Characterization of anisotropic elastic wave behavior in media with parallel fractures and aligned cracks

Abstract

Ultrasonic experiments were performed to investigate the anisotropic properties of an isotropic background medium with a system of long closely spaced parallel fractures. Immersion experiments at frequencies from 0.1‐0.7 MHz were performed on Plexiglas that was cut into thin sheets and then pressed together. Measurements of phase and group velocity were obtained for compressional and shear waves both normal to and parallel to the “fractures” and for quasicompressional and quasishear waves at a variety of oblique angles. The data were analyzed to determine the anisotropy parameters due to the fracturing, based on modeling the fractures as a set of infinite, linear, although not necessarily rotationally symmetric, slip interfaces [M. Schoenberg, J. Acoust. Soc. Am. Suppl. 1 82, S88 (1987)]. For the most part, the experiments fit the theory quite well even though losses that can occur in the fractures have been ignored in this first attempt to match theory and experiment.

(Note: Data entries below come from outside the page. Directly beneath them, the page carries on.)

(** * Nagios plugins: [check_okcomputer_health_page.py] and [sendgraph.py]

    A shallow embedding of the two scripts of the repository and the
    properties their specification states about them.

    - [Py] holds the few Python values and built-ins both scripts rely on.
    - [HealthPage] embeds [check_okcomputer_health_page.py]: [parse_args],
      the [Check] class and the body of [__main__].
    - [SendGraph] embeds [sendgraph.py]: [get_highlight_color],
      [generate_email_body], [get_graph], [send_graph_email] and [main].
    - [StringFacts] holds the few facts about strings the proofs use.
    - [HealthPageProps] and [SendGraphProps] state and prove the properties
      of the specification; [HealthPageMore] and [SendGraphMore] add
      properties read off the code.

    Library calls whose code is not part of the repository ([getopt.getopt],
    [pycurl], [json.loads], [requests.get], [smtplib]) appear as inputs:
    what they return or raise is a parameter of the program that calls them.
    The scripts are Python 2.  A string is kept as the bytes of its UTF-8
    encoding: it is ASCII when every byte is below 128, and [json.loads]
    returns a string that is not ASCII as a [unicode] object. *)

From Stdlib Require Import ZArith List Bool String Ascii DecimalString Lia.
From Stdlib Require Import Floats.SpecFloat.
Import ListNotations.

Local Open Scope string_scope.
Local Open Scope Z_scope.

Set Warnings "-register-all".

(* ================================================================== *)
(** * Python values and built-ins                                       *)
(* ================================================================== *)

Module Py.

(** What [json.loads] can return: [None], a bool, an int (or long), a
    float, a string ([str] or [unicode]), a list, or a dict.  A dict is
    kept as the list of its items in the order [items()] yields them; its
    keys are pairwise distinct. *)
Inductive pyval : Type :=
| PNone
| PBool (b : bool)
| PInt (z : Z)
| PFloat (f : spec_float)
| PStr (s : string)
| PList (l : list pyval)
| PDict (d : list (string * pyval)).

(** The exceptions the two scripts can raise. *)
Inductive exn : Type :=
| AttributeError
| KeyError
| TypeError
| ValueError
| RequestException
| UnicodeEncodeError.

(** Is every character of the string an ASCII character? *)
Fixpoint is_ascii (s : string) : bool :=
  match s with
  | EmptyString => true
  | String c rest => (N_of_ascii c <? 128)%N && is_ascii rest
  end.

(** The double quote character, as a string. *)
Definition dq : string := String (ascii_of_nat 34) EmptyString.

(** The line feed character, as a string. *)
Definition nl : string := String (ascii_of_nat 10) EmptyString.

(** [str(n)] and ["%d" % n] for an int. *)
Definition str_of_int (z : Z) : string := NilZero.string_of_int (Z.to_int z).

(** [d[key]] on the items of a dict: [None] when the key is absent. *)
Fixpoint dict_get (key : string) (d : list (string * pyval)) : option pyval :=
  match d with
  | [] => None
  | (k, v) :: rest => if String.eqb k key then Some v else dict_get key rest
  end.

(** The floats [0.0] and [1.0] (binary64, in canonical form). *)
Definition float_zero : spec_float := S754_zero false.
Definition float_one : spec_float := S754_finite false 4503599627370496 (-52).

(** [v == b] for a bool [b].  A bool is an int in Python, so [0] and [0.0]
    compare equal to [False], [1] and [1.0] to [True]; [None], strings,
    lists and dicts compare equal to neither. *)
Definition eq_bool (v : pyval) (b : bool) : bool :=
  match v with
  | PBool b' => Bool.eqb b' b
  | PInt z => z =? (if b then 1 else 0)
  | PFloat f => SFeqb f (if b then float_one else float_zero)
  | _ => false
  end.

(** [opt in (a, b)] for strings. *)
Definition str_in (s : string) (names : list string) : bool :=
  existsb (String.eqb s) names.

(** ["{x}".format(x=v)] and ["%s" % v] for a value that is a string or
    [None]. *)
Definition fmt (v : option string) : string :=
  match v with
  | Some s => s
  | None => "None"
  end.

(** [s.split(sep)] for a separator of one character. *)
Fixpoint split (sep : ascii) (s : string) : list string :=
  match s with
  | EmptyString => [EmptyString]
  | String c rest =>
      if Ascii.eqb c sep then EmptyString :: split sep rest
      else match split sep rest with
           | piece :: pieces => String c piece :: pieces
           | [] => [String c EmptyString]
           end
  end.

(** [sep.join(l)]. *)
Definition join (sep : string) (l : list string) : string := String.concat sep l.

End Py.

(* ================================================================== *)
(** * check_okcomputer_health_page.py                                   *)
(* ================================================================== *)

Module HealthPage.
Import Py.

(** How a run of the script ends: [sys.exit(code)] after the lines it
    printed, or an exception nobody catches (the interpreter then prints a
    traceback on stderr and the process ends with status 1). *)
Inductive outcome : Type :=
| Exit (code : Z) (stdout : list string)
| Uncaught (e : exn) (stdout : list string).

(** A step of the script either yields a value or ends the run. *)
Inductive res (A : Type) : Type :=
| Ret (a : A)
| Halt (o : outcome).
Arguments Ret {A} a.
Arguments Halt {A} o.

Definition bind {A B : Type} (m : res A) (k : A -> res B) : res B :=
  match m with
  | Ret a => k a
  | Halt o => Halt o
  end.

Notation "x <- m ;; k" := (bind m (fun x => k))
  (at level 61, m at next level, right associativity).

(** The exit code of a run that ended in [sys.exit]. *)
Definition exit_code (o : outcome) : option Z :=
  match o with
  | Exit code _ => Some code
  | Uncaught _ _ => None
  end.

(** The status the process ends with: the argument of [sys.exit], or 1
    after an uncaught exception. *)
Definition process_status (o : outcome) : Z :=
  match o with
  | Exit code _ => code
  | Uncaught _ _ => 1
  end.

(** The lines a run printed. *)
Definition printed (o : outcome) : list string :=
  match o with
  | Exit _ out => out
  | Uncaught _ out => out
  end.

(** [usage()]: five [print] statements (the first prints a tuple), then
    [sys.exit(3)]. *)
Definition usage_lines : list string :=
  [ "('USAGE: check_okl_health_page -H <hostname> [-u <URL>] [-p <port>] ', '[-S] [-e <check_to_exclude>]')";
    "-H hostname (default: imp.newokl.com)";
    "-p port (default: 80)";
    "-S check via ssl";
    "-u URL (default: /health_checks)" ++ nl ++ nl ].

Definition usage {A : Type} : res A := Halt (Exit 3 usage_lines).

(** The dict [parse_args] returns. *)
Record args : Type := mkArgs {
  hostname : string;
  port : Z;
  ssl : bool;
  url : string;
  excludeList : list string
}.

Definition return_dict0 : args :=
  {| hostname := "localhost";
     port := 80;
     ssl := false;
     url := "/health_checks";
     excludeList := ["stub"] |}.

(** What [getopt.getopt(sys.argv[1:], "hH:p:Su:e:")] does: raise
    [GetoptError], or return the (option, argument) pairs. *)
Inductive getopt_result : Type :=
| GetoptError
| GetoptOk (opts : list (string * string)).

(** What [c.perform()] and [c.getinfo(c.HTTP_CODE)] do for a URL: raise
    [pycurl.error], or leave a status code and the body in the buffer. *)
Inductive curl_result : Type :=
| CurlError
| CurlDone (http_code : Z) (body : string).

(** The [Check] class: three attributes set by the constructor. *)
Record Check : Type := mkCheck {
  name : string;
  message : pyval;
  success : pyval
}.

Section Program.

(** [json.loads]: [None] stands for [ValueError]. *)
Variable json_loads : string -> option pyval.
(** What ["%s" % v] gives for a float, a list or a dict. *)
Variable py_repr : pyval -> string.
(** [int(s)] on a string: [None] stands for [ValueError]. *)
Variable py_int : string -> option Z.

(** One turn of the [for opt, arg in opts] loop of [parse_args]. *)
Definition parse_opt (return_dict : args) (opt arg : string) : res args :=
  if str_in opt ["-h"; "--help"] then usage
  else if str_in opt ["-H"; "--hostname"] then
    Ret {| hostname := arg; port := port return_dict; ssl := ssl return_dict;
           url := url return_dict; excludeList := excludeList return_dict |}
  else if str_in opt ["-p"; "--port"] then
    match py_int arg with
    | Some n =>
        Ret {| hostname := hostname return_dict; port := n;
               ssl := ssl return_dict; url := url return_dict;
               excludeList := excludeList return_dict |}
    | None => Halt (Uncaught ValueError [])
    end
  else if str_in opt ["-S"; "--ssl"] then
    Ret {| hostname := hostname return_dict; port := port return_dict;
           ssl := true; url := url return_dict;
           excludeList := excludeList return_dict |}
  else if str_in opt ["-u"; "--url"] then
    Ret {| hostname := hostname return_dict; port := port return_dict;
           ssl := ssl return_dict; url := arg;
           excludeList := excludeList return_dict |}
  else if str_in opt ["-e"; "--exclude"] then
    Ret {| hostname := hostname return_dict; port := port return_dict;
           ssl := ssl return_dict; url := url return_dict;
           excludeList := excludeList return_dict ++ [arg] |}
  else Ret return_dict.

The anisotropy attributable to the fracture system depends on the geometry of the fractures, the roughness, the static closing stress across the fractures, and the nature of the infilling medium, if any. From a knowledge of the anisotropic elastic moduli of the fractured medium and the isotropic background moduli, the average compliance matrix may be deduced. In turn, this gives the average behavior of each fracture plane.